MINOT, N.D. — Is former Fargo City Commissioner Mike Williams considering running for the Legislature, or perhaps a statewide office, this election cycle?
I don't know the answer to that question, but a recent letter by him to The Forum of Fargo-Moorhead sure sounds like the sort of thing a prospective candidate would write, especially since it apes a tired talking point about oil taxes Democrats have been using unsuccessfully for two election cycles.
In his letter, Williams argues, as Democrats have for years now, that North Dakota should restore the state's oil extraction tax to 6.5%.
The Legislature, in 2015, lowered the extraction tax to 5%. According to Williams, that has cost North Dakota some $900,000 in revenues per day. Williams imagines that we could do all sorts of cool things with that extra revenue.
The problem with this argument is that Williams, like the Democrats before him, is only telling you part of the story of the 2015 oil tax reform. He's also arguing to make our state even more dependent on oil taxes than it already is.
Neither is a good thing.
To the first point, while Williams is right that the oil extraction tax rate was lowered, you cannot ignore that an exemption to the tax triggered by low oil prices was also eliminated. I contacted the Office of the Tax Commissioner to get updated numbers (see the spreadsheet they provided me below) and the net impact of these two policy changes — the rate reduction and the elimination of the trigger exemption — has been a half-billion-dollar tax increase on the oil industry.
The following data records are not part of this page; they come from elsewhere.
(* ===== verification/CatalogRead.v ===== *)
(** * Reading the catalog (agent/consul/state/catalog.go, coordinate.go)

    Lookups, listings and dumps of nodes, services and checks: what the query
    endpoints answer from.  Each opens a read transaction; the index it
    returns is what a blocking query waits on.  The runtime ranges over a map
    in an order of its own: [order], a permutation. *)

From S2P Require Import Prelude Memdb ProxyConfig Structs Delay TombstoneGC Store Catalog Filter.

(** ** Nodes *)

Definition minUUIDLookupLen : nat := 2.
Definition resizeNodeLookupKey (s : string) : string :=
  let l := String.length s in
  if negb (l mod 2 =? 0)%nat then String.substring 0 (l - 1) s else s.
(** [UUIDFieldIndex.PrefixFromArgs]: [parseString(s, false)]. *)
Definition uuid_prefix_parse (s : string) : outcome string :=
  if (36 <? String.length s)%nat then Err (EMsg "Invalid UUID length. UUID have 36 characters" [s])
  else if (4 <? count_char "-" s)%nat then Err (EMsg "UUID should have maximum of 4 hyphens" [])
  else
    let sanitized := remove_char "-" s in
    if Nat.odd (String.length sanitized)
    then Err (EMsg "Input (without hyphens) must be even length" [])
    else match hex_decode sanitized with
         | Some b => Ok b
         | None => Err (EMsg "Invalid UUID" [])
         end.

(** [GetNode], [GetNodeID], [Nodes]. *)
Definition GetNode (id : string) : Store → outcome (N * option Node) :=
  read_txn (let* idx := maxIndexTxn ["nodes"] in let* node := getNodeTxn id in mreturn (idx, node)).
Definition GetNodeID (id : string) : Store → outcome (N * option Node) :=
  read_txn (let* idx := maxIndexTxn ["nodes"] in let* node := getNodeIDTxn id in mreturn (idx, node)).
Definition Nodes : Store → outcome (N * list Node) :=
  read_txn (let* idx := maxIndexTxn ["nodes"] in let* nodes := tx_GetPrefix "" in mreturn (idx, nodes)).

Section order.
Context (order : list (string * string) → list (string * string)).

(** [tx.Get("nodes", "meta", args...)] on the first filter the runtime names;
    without a filter, everything filed in the index. *)
Definition meta_args (filters : gmap string string) : string :=
  match order (map_to_list filters) with
  | [] => ""
  | (key, value) :: _ => key +:+ nul +:+ value +:+ nul
  end.
Definition nodesByMetaTxn (filters : gmap string string) : Tx (list Node) :=
  let* nodes := tx_Get nodes_meta_index (meta_args filters) in
  mreturn (filter (λ n, (size filters <= 1)%nat ∨ SatisfiesMetaFilters (node_Meta n) filters) nodes).
(** [NodesByMeta]. *)
Definition NodesByMeta (filters : gmap string string) : Store → outcome (N * list Node) :=
  read_txn (let* idx := maxIndexTxn ["nodes"] in let* nodes := nodesByMetaTxn filters in mreturn (idx, nodes)).
End order.

(** ** Services *)

(** The map of unique tags, and the slices made of it. *)
Definition add_tags (unique : gmap string (gset string)) (svc : ServiceNode) : gmap string (gset string) :=
  let tags := default ∅ (unique !! sn_ServiceName svc) in
  <[sn_ServiceName svc := tags ∪ list_to_set (default [] (sn_ServiceTags svc))]> unique.
Section tags.
Context (range : list string → list string).
Definition tag_slices (unique : gmap string (gset string)) : gmap string (list string) :=
  (λ tags, range (elements tags)) <$> unique.
(** [Services]. *)
Definition Services : Store → outcome (N * gmap string (list string)) :=
  read_txn (
    let* idx := maxIndexTxn ["services"] in
    let* services := tx_GetPrefix "" in
    mreturn (idx, tag_slices (foldl add_tags ∅ services))).
(** [ServicesByNodeMeta]. *)
Definition ServicesByNodeMeta (order : list (string * string) → list (string * string))
    (filters : gmap string string) : Store → outcome (N * gmap string (list string)) :=
  read_txn (
    let* idx := maxIndexTxn ["services"; "nodes"] in
    let* nodes := tx_Get nodes_meta_index (meta_args order filters) in
    let* unique :=
      mfold (λ unique n,
        if (1 <? size filters)%nat && negb (SatisfiesMetaFilters (node_Meta n) filters) then mreturn unique
        else
          let* services := tx_Get services_node_index (string_args true (node_Node n)) in
          mreturn (foldl add_tags unique services)) ∅ nodes in
    mreturn (idx, tag_slices unique)).
End tags.

(** [maxIndexForService]. *)
Definition maxIndexForService (serviceName : string) (serviceExists checks : bool) : Tx N :=
  let* missingIdx :=
    (if serviceExists then mreturn None
     else tx_First (A := IndexEntry) (string_args true serviceLastExtinctionIndexName)) in
  match missingIdx with
  | Some ie => mreturn (ie_Value ie)
  | None =>
      let* res := tx_First (A := IndexEntry) (string_args true (serviceIndexName serviceName)) in
      match res with
      | Some ie => mreturn (ie_Value ie)
      | None => maxIndexTxn (if checks then ["nodes"; "services"; "checks"] else ["nodes"; "services"])
      end
  end.

(** [parseServiceNodes]: the type assertion on the node panics when there is
    none. *)
Definition parseServiceNodes (services : list ServiceNode) : Tx (list ServiceNode) :=
  mmap (λ sn,
    let s := ServiceNode_PartialClone sn in
    let* n := tx_First (A := Node) (node_key (sn_Node sn)) in
    match n with
    | Some node => mreturn (sn_fill_node node s)
    | None => mpanic "interface conversion: interface {} is nil, not *structs.Node"
    end) services.

(** The instances of a service, or the Connect-capable ones. *)
Definition service_lookup (connect : bool) (serviceName : string) : Tx (list ServiceNode) :=
  tx_Get (if connect then services_connect_index else services_service_index) (string_args true serviceName).
(** [serviceNodes], [ServiceNodes], [ConnectServiceNodes]. *)
Definition serviceNodes (serviceName : string) (connect : bool) : Store → outcome (N * list ServiceNode) :=
  read_txn (
    let* results := service_lookup connect serviceName in
    let* results := mwrap "failed parsing service nodes" (parseServiceNodes results) in
    let* idx := maxIndexForService serviceName (0 <? length results)%nat false in
    mreturn (idx, results)).
Definition ServiceNodes (serviceName : string) := serviceNodes serviceName false.
Definition ConnectServiceNodes (serviceName : string) := serviceNodes serviceName true.

(** [serviceTagFilter], [serviceTagsFilter]: whether to drop the instance. *)
Definition serviceTagFilter (sn : ServiceNode) (tag : string) : bool :=
  negb (existsb (λ t, bool_decide (to_lower t = to_lower tag)) (default [] (sn_ServiceTags sn))).
Definition serviceTagsFilter (sn : ServiceNode) (tags : list string) : bool := existsb (serviceTagFilter sn) tags.
(** [ServiceTagNodes]. *)
Definition ServiceTagNodes (service : string) (tags : list string) : Store → outcome (N * list ServiceNode) :=
  read_txn (
    let* services := service_lookup false service in
    let* results := mwrap "failed parsing service nodes"
      (parseServiceNodes (filter (λ svc, ¬ serviceTagsFilter svc tags) services)) in
    let* idx := maxIndexForService service (0 <? length services)%nat false in
    mreturn (idx, results)).
(** [ServiceAddressNodes]; its index is always 0. *)
Definition at_address (address : string) (svc : ServiceNode) : bool :=
  bool_decide (sn_ServiceAddress svc = address) ||
  existsb (λ kv, bool_decide (sa_Address kv.2 = address)) (map_to_list (default ∅ (sn_ServiceTaggedAddresses svc))).
Definition ServiceAddressNodes (address : string) : Store → outcome (N * list ServiceNode) :=
  read_txn (
    let* services := tx_GetPrefix "" in
    let* results := mwrap "failed parsing service nodes"
      (parseServiceNodes (filter (λ svc, at_address address svc) services)) in
    mreturn (0%N, results)).

(** [NodeService]. *)
Definition Store_NodeService (nodeName serviceID : string) : Store → outcome (N * option NodeService) :=
  read_txn (
    let* idx := maxIndexTxn ["services"] in
    let* service := mwrap "failed querying service for node" (getNodeServiceTxn nodeName serviceID) in
    mreturn (idx, service)).
(** [NodeServices]: the node is looked up by name, then by a prefix of its ID
    that only one node has. *)
Definition node_lookup (nodeNameOrID : string) : Tx (option Node) :=
  let* n := tx_First (node_key nodeNameOrID) in
  match n with
  | Some n => mreturn (Some n)
  | None =>
      if (String.length nodeNameOrID <? minUUIDLookupLen)%nat then mreturn None
      else
        match uuid_prefix_parse (resizeNodeLookupKey nodeNameOrID) with
        | Ok p =>
            let* l := tx_Get nodes_uuid_index p in
            mreturn (match l with [n] => Some n | _ => None end)
        | _ => mreturn None
        end
  end.
Definition Store_NodeServices (nodeNameOrID : string) : Store → outcome (N * option NodeServices) :=
  read_txn (
    let* idx := maxIndexTxn ["nodes"; "services"] in
    let* n := node_lookup nodeNameOrID in
    match n with
    | None => mreturn (0%N, None)
    | Some node =>
        let* services := tx_Get services_node_index (string_args true (node_Node node)) in
        mreturn (idx, Some (mkNodeServices node
          (foldl (λ m service, let svc := ServiceNode_ToNodeService service in <[ns_ID svc := svc]> m) ∅ services)))
    end).

(** ** Checks *)

(** [NodeCheck], [NodeChecks], [ServiceChecks]. *)
Definition NodeCheck (nodeName checkID : string) : Store → outcome (N * option HealthCheck) :=
  read_txn (getNodeCheckTxn nodeName checkID).
Definition NodeChecks (nodeName : string) : Store → outcome (N * list HealthCheck) :=
  read_txn (
    let* idx := maxIndexTxn ["checks"] in
    let* results := tx_Get checks_node_index (string_args true nodeName) in
    mreturn (idx, results)).
Definition ServiceChecks (serviceName : string) : Store → outcome (N * list HealthCheck) :=
  read_txn (
    let* idx := maxIndexTxn ["checks"] in
    let* results := tx_Get checks_service_index (string_args true serviceName) in
    mreturn (idx, results)).
(** [parseChecksByNodeMeta]. *)
Fixpoint parseChecksByNodeMeta (iter : list HealthCheck) (filters : gmap string string) : Tx (list HealthCheck) :=
  match iter with
  | [] => mreturn []
  | healthCheck :: iter =>
      let* node := tx_First (A := Node) (node_key (hc_Node healthCheck)) in
      match node with
      | None => mthrow ErrMissingNode
      | Some node =>
          let* results := parseChecksByNodeMeta iter filters in
          mreturn (if SatisfiesMetaFilters (node_Meta node) filters then healthCheck :: results else results)
      end
  end.
(** [ServiceChecksByNodeMeta]. *)
Definition ServiceChecksByNodeMeta (serviceName : string) (filters : gmap string string) :
    Store → outcome (N * list HealthCheck) :=
  read_txn (
    let* idx := maxIndexForService serviceName true true in
    let* iter := tx_Get checks_service_index (string_args true serviceName) in
    let* results := parseChecksByNodeMeta iter filters in
    mreturn (idx, results)).
(** [ChecksInState], [ChecksInStateByNodeMeta]. *)
Definition checks_in_state (state : string) : Tx (list HealthCheck) :=
  tx_Get checks_status_index (if decide (state = HealthAny) then "" else string_args false state).
Definition ChecksInState (state : string) : Store → outcome (N * list HealthCheck) :=
  read_txn (
    let* idx := maxIndexTxn ["checks"] in
    let* results := checks_in_state state in
    mreturn (idx, results)).
Definition ChecksInStateByNodeMeta (state : string) (filters : gmap string string) :
    Store → outcome (N * list HealthCheck) :=
  read_txn (
    let* idx := maxIndexTxn ["nodes"; "checks"] in
    let* iter := checks_in_state state in
    let* results := parseChecksByNodeMeta iter filters in
    mreturn (idx, results)).

(** ** Services with their nodes and checks *)

(** [parseCheckServiceNodes]; [tx.Get("checks", "node_service_check", node,
    false)] is filed under the byte 0. *)
Definition checkServiceNode (sn : ServiceNode) : Tx CheckServiceNode :=
  let* n := tx_First (A := Node) (node_key (sn_Node sn)) in
  match n with
  | None => mthrow ErrMissingNode
  | Some node =>
      let* node_checks := tx_Get checks_node_service_check_index (string_args true (sn_Node sn) +:+ nul) in
      let* service_checks := tx_Get checks_node_service_index (service_key (sn_Node sn) (sn_ServiceID sn)) in
      mreturn (mkCheckServiceNode node (ServiceNode_ToNodeService sn) (node_checks ++ service_checks))
  end.
Definition parseCheckServiceNodes (idx : N) (services : list ServiceNode) : Tx (N * list CheckServiceNode) :=
  let* results := mmap checkServiceNode services in mreturn (idx, results).
(** [checkServiceNodes], [CheckServiceNodes], [CheckConnectServiceNodes]. *)
Definition checkServiceNodes (serviceName : string) (connect : bool) : Store → outcome (N * list CheckServiceNode) :=
  read_txn (
    let* results := service_lookup connect serviceName in
    let serviceNames : gset string := list_to_set (sn_ServiceName <$> results) in
    let* idx :=
      (if decide (serviceNames = ∅) then maxIndexForService serviceName false true
       else mfold (λ idx svcName,
              let* svcIdx := maxIndexForService svcName true true in
              mreturn (if (idx <? svcIdx)%N then svcIdx else idx)) 0%N (elements serviceNames)) in
    parseCheckServiceNodes idx results).
Definition CheckServiceNodes (serviceName : string) := checkServiceNodes serviceName false.
Definition CheckConnectServiceNodes (serviceName : string) := checkServiceNodes serviceName true.
(** [CheckServiceTagNodes]. *)
Definition CheckServiceTagNodes (serviceName : string) (tags : list string) :
    Store → outcome (N * list CheckServiceNode) :=
  read_txn (
    let* services := service_lookup false serviceName in
    let* idx := maxIndexForService serviceName (0 <? length services)%nat true in
    parseCheckServiceNodes idx (filter (λ svc, ¬ serviceTagsFilter svc tags) services)).
(** [ServiceDump]. *)
Definition ServiceDump (kind : string) (useKind : bool) : Store → outcome (N * list CheckServiceNode) :=
  read_txn (
    if useKind then
      let* idx := maxIndexTxn [serviceKindIndexName kind] in
      let* services := tx_Get services_kind_index (string_args true kind) in
      parseCheckServiceNodes idx services
    else
      let* idx := maxIndexTxn ["nodes"; "services"; "checks"] in
      let* services := tx_GetPrefix "" in
      parseCheckServiceNodes idx services).

(** ** Dumps of nodes *)

(** [parseNodes]. *)
Definition parseNode (node : Node) : Tx NodeInfo :=
  let* services := tx_Get services_node_index (string_args true (node_Node node)) in
  let* checks := tx_Get checks_node_index (string_args true (node_Node node)) in
  mreturn (mkNodeInfo (node_ID node) (node_Node node) (node_Address node) (node_TaggedAddresses node)
             (node_Meta node) (ServiceNode_ToNodeService <$> services) checks).
Definition parseNodes (idx : N) (iter : list Node) : Tx (N * list NodeInfo) :=
  let* results := mmap parseNode iter in mreturn (idx, results).
(** [NodeInfo], [NodeDump]. *)
Definition Store_NodeInfo (node : string) : Store → outcome (N * list NodeInfo) :=
  read_txn (
    let* idx := maxIndexTxn ["nodes"; "services"; "checks"] in
    let* nodes := tx_GetPrefix (node_key node) in
    parseNodes idx nodes).
Definition NodeDump : Store → outcome (N * list NodeInfo) :=
  read_txn (
    let* idx := maxIndexTxn ["nodes"; "services"; "checks"] in
    let* nodes := tx_GetPrefix "" in
    parseNodes idx nodes).

(** [Coordinate]: the coordinates of a node, by segment. *)
Definition Store_Coordinate (node : string) : Store → outcome (N * gmap string (bool * string)) :=
  read_txn (
    let* idx := maxIndexTxn ["coordinates"] in
    let* iter := tx_Get coordinates_node_index (string_args true node) in
    mreturn (idx, foldl (λ results c, <[co_Segment c := (co_IsValid c, co_rest c)]> results) ∅ iter)).
(* ===== verification/ServiceValidate.v ===== *)
(** * Validating a service or a check before it is registered
      (agent/structs/structs.go, agent/consul/catalog_endpoint.go, ipaddr)

    [NodeService.Validate] collects what is wrong in a multierror, here the
    list of its messages.  It is given copies of the upstreams and of the
    exposed paths.  A nested SidecarService is nil in what reaches the
    servers. *)

From stdpp Require Import pretty.
From S2P Require Import Prelude Memdb ProxyConfig Structs PreparedQuery Catalog Intention.

(** ** Helpers of the Go library *)

(** [strings.TrimSpace(s) == ""]: only white space, in UTF-8. *)
Definition byte_of (c : ascii) : N := N_of_ascii c.
Definition ascii_space (n : N) : bool := ((9 <=? n) && (n <=? 13) || (n =? 32))%N.
(** U+0085, U+00A0; U+1680, U+2000 to U+200A, U+2028, U+2029, U+202F,
    U+205F, U+3000. *)
Definition space2 (a b : N) : bool := ((a =? 194) && ((b =? 133) || (b =? 160)))%N.
Definition space3 (a b c : N) : bool :=
  ((a =? 225) && (b =? 154) && (c =? 128) ||
   (a =? 226) && (b =? 128) && ((128 <=? c) && (c <=? 138) || (c =? 168) || (c =? 169) || (c =? 175)) ||
   (a =? 226) && (b =? 129) && (c =? 159) ||
   (a =? 227) && (b =? 128) && (c =? 128))%N.
Fixpoint blank (s : string) : bool :=
  match s with
  | EmptyString => true
  | String a s =>
      (ascii_space (byte_of a) && blank s) ||
      match s with
      | String b s =>
          (space2 (byte_of a) (byte_of b) && blank s) ||
          match s with
          | String c s => space3 (byte_of a) (byte_of b) (byte_of c) && blank s
          | EmptyString => false
          end
      | EmptyString => false
      end
  end.

(** [net.JoinHostPort(host, fmt.Sprintf("%d", port))]. *)
Definition JoinHostPort (host : string) (port : Z) : string :=
  if (0 <? count_char ":" host)%nat then "[" +:+ host +:+ "]:" +:+ pretty port
  else host +:+ ":" +:+ pretty port.

(** [ipaddr.IsAny] of a string. *)
Definition IsAnyV4 (ip : string) : bool := bool_decide (ip = "0.0.0.0").
Definition IsAnyV6 (ip : string) : bool := bool_decide (ip = "::" ∨ ip = "[::]").
Definition IsAny (ip : string) : bool := IsAnyV4 ip || IsAnyV6 ip.

(** What is left of an error in a multierror. *)
Definition messages {A} (o : outcome A) : list string :=
  match o with Ok _ => [] | Err (EMsg fmt _) => [fmt] | Err _ => ["error"] | Panic w => [w] end.
(** A multierror as a result: nil when nothing was appended. *)
Definition multierror (l : list string) : outcome unit :=
  match l with [] => Ok tt | _ => Err (EMsg "errors occurred" l) end.

(** ** [NodeService.Validate] *)

Record upstream_state := mkUpstreams {
  us_result : list string; us_upstreamKeys : list UpstreamKey; us_bindAddrs : list string
}.
Definition validate_upstream (st : upstream_state) (u : Upstream) : upstream_state :=
  let fail msgs keys := mkUpstreams (us_result st ++ msgs) keys (us_bindAddrs st) in
  match Upstream_Validate u with
  | Ok _ =>
      let uk := Upstream_ToKey u in
      if decide (uk ∈ us_upstreamKeys st)
      then fail ["upstreams cannot contain duplicates of %s"] (us_upstreamKeys st)
      else
        let keys := uk :: us_upstreamKeys st in
        let addr := if decide (up_LocalBindAddress u = "") then "127.0.0.1" else up_LocalBindAddress u in
        let addr := JoinHostPort addr (up_LocalBindPort u) in
        if decide (addr ∈ us_bindAddrs st)
        then fail ["upstreams cannot contain duplicates by local bind address and port"] keys
        else mkUpstreams (us_result st) keys (addr :: us_bindAddrs st)
  | e => fail (messages e) (us_upstreamKeys st)
  end.
Definition validate_upstreams (l : list Upstream) : list string :=
  us_result (foldl validate_upstream (mkUpstreams [] [] []) l).

Definition allowedExposeProtocols : list string := ["http"; "http2"].
Record path_state := mkPaths {
  pst_result : list string; pst_knownPaths : list string; pst_knownListeners : list Z
}.
Definition validate_path (st : path_state) (p : ExposePath) : path_state :=
  mkPaths
    (pst_result st ++
     when (bool_decide (xp_Path p = "")) "expose.paths: empty path exposed" ++
     when (bool_decide (xp_Path p ∈ pst_knownPaths st)) "expose.paths: duplicate paths exposed" ++
     when (bool_decide (xp_ListenerPort p ∈ pst_knownListeners st)) "expose.paths: duplicate listener ports exposed" ++
     when ((xp_ListenerPort p <=? 0) || (65535 <? xp_ListenerPort p))%Z "expose.paths: invalid listener port" ++
     when (bool_decide (to_lower (xp_Protocol p) ∉ allowedExposeProtocols) &&
           bool_decide (to_lower (xp_Protocol p) ≠ "")) "protocol not supported for path")
    (xp_Path p :: pst_knownPaths st)
    (xp_ListenerPort p :: pst_knownListeners st).
Definition validate_paths (l : list ExposePath) : list string :=
  pst_result (foldl validate_path (mkPaths [] [] []) l).

Definition NodeService_Validate (s : NodeService) : list string :=
  let p := ns_Proxy s in
  (if decide (ns_Kind s = ServiceKindConnectProxy) then
     when (blank (cp_DestinationServiceName p))
       "Proxy.DestinationServiceName must be non-empty for Connect proxy services" ++
     when (bool_decide (ns_Port s = 0%Z)) "Port must be set for a Connect proxy" ++
     when (sco_Native (ns_Connect s)) "A Proxy cannot also be Connect Native, only typical services" ++
     validate_upstreams (default [] (cp_Upstreams p)) ++
     validate_paths (default [] (xc_Paths (cp_Expose p)))
   else []) ++
  (if decide (ns_Kind s = ServiceKindMeshGateway) then
     when (bool_decide (ns_Port s = 0%Z)) "Port must be non-zero for a Mesh Gateway" ++
     when (bool_decide (cp_DestinationServiceName p ≠ ""))
       "The Proxy.DestinationServiceName configuration is invalid for Mesh Gateways" ++
     when (bool_decide (cp_DestinationServiceID p ≠ ""))
       "The Proxy.DestinationServiceID configuration is invalid for Mesh Gateways" ++
     when (bool_decide (cp_LocalServiceAddress p ≠ ""))
       "The Proxy.LocalServiceAddress configuration is invalid for Mesh Gateways" ++
     when (bool_decide (cp_LocalServicePort p ≠ 0%Z))
       "The Proxy.LocalServicePort configuration is invalid for Mesh Gateways" ++
     when (bool_decide (length (default [] (cp_Upstreams p)) ≠ 0))
       "The Proxy.Upstreams configuration is invalid for Mesh Gateways"
   else []).

(** [IsSidecarProxy], [IsMeshGateway]. *)
Definition NodeService_IsSidecarProxy (s : NodeService) : bool :=
  bool_decide (ns_Kind s = ServiceKindConnectProxy) && bool_decide (cp_DestinationServiceID (ns_Proxy s) ≠ "").
Definition NodeService_IsMeshGateway (s : NodeService) : bool := bool_decide (ns_Kind s = ServiceKindMeshGateway).

(** ** The type of a check *)

(** [HealthCheck.CheckType]; the fields it does not set are zero. *)
Definition HealthCheck_CheckType (c : HealthCheck) : CheckType :=
  let d := hc_Definition c in {|
    ct_CheckID := hc_CheckID c; ct_Name := hc_Name c; ct_Status := hc_Status c; ct_Notes := hc_Notes c;
    ct_ScriptArgs := hd_ScriptArgs d; ct_HTTP := hd_HTTP d; ct_Header := hd_Header d; ct_Method := hd_Method d;
    ct_TCP := hd_TCP d; ct_Interval := hd_Interval d; ct_AliasNode := hd_AliasNode d;
    ct_AliasService := hd_AliasService d; ct_DockerContainerID := hd_DockerContainerID d; ct_Shell := hd_Shell d;
    ct_GRPC := hd_GRPC d; ct_GRPCUseTLS := hd_GRPCUseTLS d; ct_TLSSkipVerify := hd_TLSSkipVerify d;
    ct_Timeout := hd_Timeout d; ct_TTL := hd_TTL d; ct_ProxyHTTP := ""; ct_ProxyGRPC := "";
    ct_DeregisterCriticalServiceAfter := hd_DeregisterCriticalServiceAfter d; ct_OutputMaxSize := 0 |}.
(** ** The three kinds of items *)

Definition stub_meta (t : ACLTokenListStub) : meta := mkMeta (ats_AccessorID t) (ats_ModifyIndex t) (ats_Hash t).
Definition token_meta (t : ACLToken) : meta := mkMeta (act_AccessorID t) (act_ModifyIndex t) (act_Hash t).
(** [aclTokenReplicator]; the answers of [ACL.TokenList] and of
    [ACL.TokenBatchRead] (the tokens, and whether they are redacted). *)
Definition aclTokenReplicator (list_rpc : N → outcome (list ACLTokenListStub * N))
    (batch_rpc : list string → outcome (list ACLToken * bool)) : aclTypeReplicator ACLToken ACLTokenListStub ACLToken :=
  mkReplicator ACLReplicateTokens "token" "tokens" list_rpc
    (ACLTokenList false true "" "" "") token_meta stub_meta
    (λ _ updates,
      match updates with
      | [] => Ok (Some [])
      | _ => obind (batch_rpc updates) (λ '(tokens, redacted), Ok (if redacted then None else Some tokens))
      end)
    (λ t, bool_decide (act_SecretID t = redactedToken)) ACLToken_EstimateSize
    (λ tokens, apply_checked (ACLTokenSetRequestType (mkTokenBatchSet tokens false true false)))
    (λ batch, apply_checked (ACLTokenDeleteRequestType batch)).

Definition policy_meta (p : ACLPolicy) : meta := mkMeta (acp_ID p) (acp_ModifyIndex p) (acp_Hash p).
Definition policy_stub_meta (p : ACLPolicyListStub) : meta := mkMeta (aps_ID p) (aps_ModifyIndex p) (aps_Hash p).
Definition aclPolicyReplicator (list_rpc : N → outcome (list ACLPolicyListStub * N))
    (batch_rpc : list string → outcome (list ACLPolicy)) : aclTypeReplicator ACLPolicy ACLPolicyListStub ACLPolicy :=
  mkReplicator ACLReplicatePolicies "policy" "policies" list_rpc
    ACLPolicyList policy_meta policy_stub_meta
    (λ _ updates,
      match updates with
      | [] => Ok (Some [])
      | _ => obind (batch_rpc updates) (λ policies, Ok (Some policies))
      end)
    (λ _, false) ACLPolicy_EstimateSize
    (λ policies, apply_unchecked (ACLPolicySetRequestType policies))
    (λ batch, apply_checked (ACLPolicyDeleteRequestType batch)).

Definition role_meta (r : ACLRole) : meta := mkMeta (acr_ID r) (acr_ModifyIndex r) (acr_Hash r).
(** [aclRoleReplicator.FetchUpdated]: the roles are in the list already. *)
Definition role_FetchUpdated (remote : list ACLRole) (updates : list string) : outcome (option (list ACLRole)) :=
  match updates with
  | [] => Ok (Some [])
  | _ =>
      let keep : gset string := list_to_set updates in
      let subset := foldl (λ subset role, if decide (acr_ID role ∈ keep) then subset ++ [role] else subset) [] remote in
      if decide (length subset ≠ size keep)
      then Err (EMsg "role replication trying to replicated uncached roles with IDs: %v"
                  (elements (foldl (λ keep role, keep ∖ {[ acr_ID role ]}) keep subset)))
      else Ok (Some subset)
  end.
Definition aclRoleReplicator (list_rpc : N → outcome (list ACLRole * N)) : aclTypeReplicator ACLRole ACLRole ACLRole :=
  mkReplicator ACLReplicateRoles "role" "roles" list_rpc (ACLRoleList "") role_meta role_meta role_FetchUpdated
    (λ _, false) ACLRole_EstimateSize
    (λ roles, apply_unchecked (ACLRoleSetRequestType (mkRoleBatchSet roles true)))
    (λ batch, apply_unchecked (ACLRoleDeleteRequestType batch)).

(** ** A round *)

Definition repl_out_of_fuel : string := "replication: out of fuel".
Section round.
Context {L R U : Type} (tr : aclTypeReplicator L R U).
People like Williams like to carry on as if we gave the oil industry a tax break. In truth, we raised taxes on them significantly, while simultaneously making the tax itself more predictable (tying anything to oil prices is a sure way to make that thing unpredictable).
Through January, the North Dakota oil industry has paid $577 million in additional taxes since they began complying with the new code.
If people like Williams want to talk about the oil tax rate, they need to talk about this part of the issue as well.
As for raising the oil extraction tax rate, why do we want to make North Dakota even more dependent on oil tax revenue than it already is?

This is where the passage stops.